Ranking Functions Deep Dive: Interview

Module: Window Functions

Explain the key differences between ROW_NUMBER, RANK, and DENSE_RANK with a practical example.

These functions handle ties differently: ROW_NUMBER assigns unique sequential numbers (1,2,3,4,5,6) regardless of ties - perfect for pagination. RANK gives tied values the same rank but skips subsequent ranks (1,2,2,4,4,6) - perfect for competitions like Olympics where tied silver medalists mean no bronze. DENSE_RANK gives tied values the same rank but continues sequentially (1,2,2,3,3,4) - perfect for business tiers where you want continuous levels. Example: For salaries $100k, $90k, $90k, $80k - ROW_NUMBER gives ranks 1,2,3,4; RANK gives 1,2,2,4; DENSE_RANK gives 1,2,2,3.

flowchart TB

A["Sample: $100k, $90k, $90k, $80k"] --> B["ROW_NUMBER: 1,2,3,4"]

A --> C["RANK: 1,2,2,4"]

A --> D["DENSE_RANK: 1,2,2,3"]

B --> E["Use for: Pagination Unique IDs"]

C --> F["Use for: Competitions Contests"]

D --> G["Use for: Tiers Categories"]

When would you choose RANK over DENSE_RANK in a business scenario?

Choose RANK when gaps after ties make business sense, typically in competitive scenarios. Examples: sales contests where tied 2nd place means no 3rd place bonus tier; sports rankings where tied silver medalists mean the next medal is bronze; academic competitions where tied winners affect subsequent rankings. Choose DENSE_RANK for business categories where continuous levels matter: product tiers (Premium, Gold, Silver, Bronze), employee performance bands, or customer loyalty levels. The key question: "If two people tie for 2nd place, should the next person be 3rd (DENSE_RANK) or 4th (RANK)?"

flowchart LR

A["Business Decision"] --> B{"Do gaps after ties make sense?"}

B -->|Yes| C["RANK() Competitions Contests"]

B -->|No| D["DENSE_RANK() Tiers Categories"]

How do you optimize ranking function performance on large datasets?

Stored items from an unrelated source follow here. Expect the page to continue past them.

(** A paste is made at (2, 2) and the pasted image stays within the left
    half of the display, 2 pixels away from its edges. *)
Definition paste_within (h : host) (c : call) : bool :=
  match c with
  | Paste img x y _ =>
      (x =? 2) && (y =? 2)
      && (0 <=? img_width img) && (2 + img_width img <=? dm_width h / 2 - 2)
      && (0 <=? img_height img) && (2 + img_height img <=? dm_height h - 2)
  | _ => true
  end.

(** *** Text of the message *)

(** The last character of a string. *)
Fixpoint last_char (s : string) : option ascii :=
  match s with
  | EmptyString => None
  | String c EmptyString => Some c
  | String _ r => last_char r
  end.

(** A character of the decimal notation of an int: a digit or the sign. *)
Definition is_int_char (c : ascii) : bool :=
  let n := nat_of_ascii c in
  (Nat.leb 48 n && Nat.leb n 57) || Nat.eqb n 45.

Fixpoint string_forall (P : ascii -> bool) (s : string) : bool :=
  match s with
  | EmptyString => true
  | String c r => P c && string_forall P r
  end.

(** The part of a string before its first space. *)
Fixpoint until_space (s : string) : string :=
  match s with
  | EmptyString => EmptyString
  | String c r => if Ascii.eqb c " "%char then EmptyString
                  else String c (until_space r)
  end.

(** A state as [update] leaves it [days] days before the opening of [ev]. *)
Definition counting_down_to (ev : event) (days : Z) : plugin :=
  mkplugin (VTuple [VInt 255; VInt 255; VInt 255]) VNone days false (Some ev)
    "opening" None None None.
(** * Wave6 stateful encoder: a shallow embedding of
      drivers/mxc/vpu/wave6/wave6-vpu-enc.c

    The development follows the driver file: 32-bit helper macros, the data
    the encoder instance carries, the geometry translator (crop rectangle,
    ROI grid, ROI map), the queue pair coordinator ([wave6_vpu_enc_start_encode]),
    the completion handler ([wave6_vpu_enc_finish_encode]) and the streaming
    entry points that drive the instance life cycle. *)

From Stdlib Require Import ZArith List Bool Lia FinFun.
Import ListNotations.
Local Open Scope Z_scope.

(** ** Unsigned 32-bit arithmetic and the kernel rounding macros *)

Definition u32 (x : Z) : Z := x mod 2 ^ 32.

(** Conversion of a 32-bit pattern to [__s32]. *)
Definition s32 (x : Z) : Z :=
  let y := x mod 2 ^ 32 in if y <? 2 ^ 31 then y else y - 2 ^ 32.

(** [~m] on a [u32]. *)
Definition u32_not (m : Z) : Z := u32 (Z.lnot m).

(** [__round_mask(x, y)] is [(typeof(x))((y) - 1)], here with a [u32] x. *)
Definition round_mask (y : Z) : Z := u32 (y - 1).

(** [round_down(x, y)] is [(x) & ~__round_mask(x, y)]. *)
Definition round_down (x y : Z) : Z := Z.land x (u32_not (round_mask y)).

(** [round_up(x, y)] is [((((x) - 1) | __round_mask(x, y)) + 1)]. *)
Definition round_up (x y : Z) : Z :=
  u32 (Z.lor (u32 (x - 1)) (round_mask y) + 1).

Key optimizations: 1) Index PARTITION BY and ORDER BY columns in a composite index matching the exact order and direction. 2) Filter data with WHERE before ranking when possible. 3) Use ROW_NUMBER when you need unique positions (fastest). 4) Consider materialized views for frequently-used rankings. 5) Use QUALIFY clause for direct rank filtering (PostgreSQL). Example index: CREATE INDEX idx_sales ON sales(region, total_sales DESC) for RANK() OVER(PARTITION BY region ORDER BY total_sales DESC). This can improve performance from 45 seconds to 2 seconds on million-row tables.

flowchart TB

A["Large Dataset Performance"] --> B["1. Index Strategy"]

A --> C["2. Filter Early"]

A --> D["3. Choose Right Function"]

B --> E["Composite index: (partition_cols, order_cols)"]

C --> F["WHERE before ranking Reduce dataset size"]

D --> G["ROW_NUMBER fastest DENSE_RANK slowest"]

Explain how PARTITION BY affects ranking functions and provide a use case.

PARTITION BY creates separate ranking competitions within each group, resetting ranks for each partition. Without PARTITION BY, ranking is global across all rows. With PARTITION BY, each group gets its own ranking starting from 1. Use case: "Top 3 salespeople per region" - RANK() OVER(PARTITION BY region ORDER BY sales DESC) creates separate leaderboards for each region. Each region has its own 1st, 2nd, 3rd place. This is essential for fair comparisons within similar groups rather than global rankings that might be dominated by one high-performing group.

flowchart TB

subgraph "Without PARTITION BY"

A1["Global Ranking All employees together 1,2,3,4,5,6..."]

end

subgraph "With PARTITION BY region"

B1["East: 1,2,3... West: 1,2,3... North: 1,2,3..."]

end

C["Use Case: Fair regional comparisons"] --> B1

Write a query to find the top 3 highest-paid employees in each department, handling ties appropriately.

WITH ranked_employees AS (

SELECT

employee_name,

department,

salary,